**Exercise data**
(** C2, as the program has it.  Whenever the date pattern matches, the
    merge commits under datetime a text laid out as
    YYYY-MM-DDTHH:MM:00+09:00: the four digit characters of the year as
    they were typed, two ASCII digits for each of month, day, hour and
    minute, seconds 00 and the offset +09:00; and in every session of a
    conversation the datetime field, once set, has this layout.  The
    numbers are not checked against the calendar or the clock. *)
Theorem datetime_layout :
  (forall (w : World) (user_input : str) (session : dict) (dm : groups),
      search date_re user_input = Some dm ->
      exists r v,
        parse_and_store_user_info w user_input session = Some r
        /\ dict_get (u "datetime") r = Some v
        /\ kst_shape v = true)
  /\ (forall (turns : list (World * str)) (v : str),
        dict_get (u "datetime") (user_info (converse turns opened)) = Some v ->
        kst_shape v = true).
Proof.
  split.
  - intros w user_input session dm Ed.
    destruct (parse_spec w user_input session) as (r & E & Hr).
    destruct (committed_datetime user_input dm Ed)
      as (y & m & d & mv & dv & hv & nv & _ & Hy & _ & _ & Hmv & Hdv & Hhv
          & Hnv & Et & _).
    exists r, (iso_text y mv dv hv nv).
    split; [exact E|]. split.
    + rewrite Hr, merged_datetime, Ed. exact Et.
    + apply iso_text_shape; assumption.
  - intros turns.
    apply (converse_fields
             (fun d => forall v, dict_get (u "datetime") d = Some v ->
                                 kst_shape v = true)).
    + intros w user_input session r Hs E.
      eapply merge_datetime_shape; eassumption.
    + intros v Hv. discriminate Hv.
Qed.
Definition CONF27 : msi_ec_conf := {|
  allowed_fw := ALLOWED_FW_27;
  charge_control :=
    {| charge_control_address := 0xd7; offset_start := 0x8a;
       offset_end := 0x80; range_min := 0x8a; range_max := 0xe4 |};
  webcam :=
    {| webcam_address := 0x2e; block_address := 0x2f; webcam_bit := 1 |};
  fn_win_swap :=
    {| fn_win_swap_address := 0xe8; fn_win_swap_bit := 4; invert := true |};
  cooler_boost := {| cooler_boost_address := 0x98; cooler_boost_bit := 7 |};
  shift_mode :=
    {| shift_mode_address := 0xd2;
       shift_mode_modes := [{| name := Some SM_ECO_NAME; value := 0xc2 |};
       {| name := Some SM_COMFORT_NAME; value := 0xc1 |};
       {| name := Some SM_SPORT_NAME; value := 0xc0 |};
       {| name := Some SM_TURBO_NAME; value := 0xc4 |}; MSI_EC_MODE_NULL] |};
  super_battery := {| super_battery_address := 0xeb; mask := 0x0f |};
  fan_mode :=
    {| fan_mode_address := 0xd4;
       fan_mode_modes := [{| name := Some FM_AUTO_NAME; value := 0x0d |};
       {| name := Some FM_SILENT_NAME; value := 0x1d |};
       {| name := Some FM_ADVANCED_NAME; value := 0x8d |}; MSI_EC_MODE_NULL] |};
  cpu :=
    {| cpu_rt_temp_address := 0x68; cpu_rt_fan_speed_address := 0x71;
       rt_fan_speed_base_min := 0x00; rt_fan_speed_base_max := 0x96;
       bs_fan_speed_address := MSI_EC_ADDR_UNKNOWN;
       bs_fan_speed_base_min := 0x00; bs_fan_speed_base_max := 0x0f |};
  gpu := {| gpu_rt_temp_address := 0x80; gpu_rt_fan_speed_address := 0x89 |};
  leds :=
    {| micmute_led_address := 0x2c; mute_led_address := 0x2d; leds_bit := 1 |};
  kbd_bl :=
    {| bl_mode_address := MSI_EC_ADDR_UNSUPP; bl_modes := [0x00; 0x08];
       max_mode := 1; bl_state_address := MSI_EC_ADDR_UNSUPP;
       state_base_value := 0x80; max_state := 3 |}
|}.

Definition ALLOWED_FW_28 : list string :=
  ["1822EMS1.105"; "1822EMS1.109"; "1822EMS1.111"; "1822EMS1.112";
   "1822EMS1.114"].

**Problem to solve**
Please go line by line through the records above, copying each one that holds the string "intros".

**Worked solution**
  - intros w user_input session dm Ed.
  - intros turns.
    + intros w user_input session r Hs E.
    + intros v Hv. discriminate Hv.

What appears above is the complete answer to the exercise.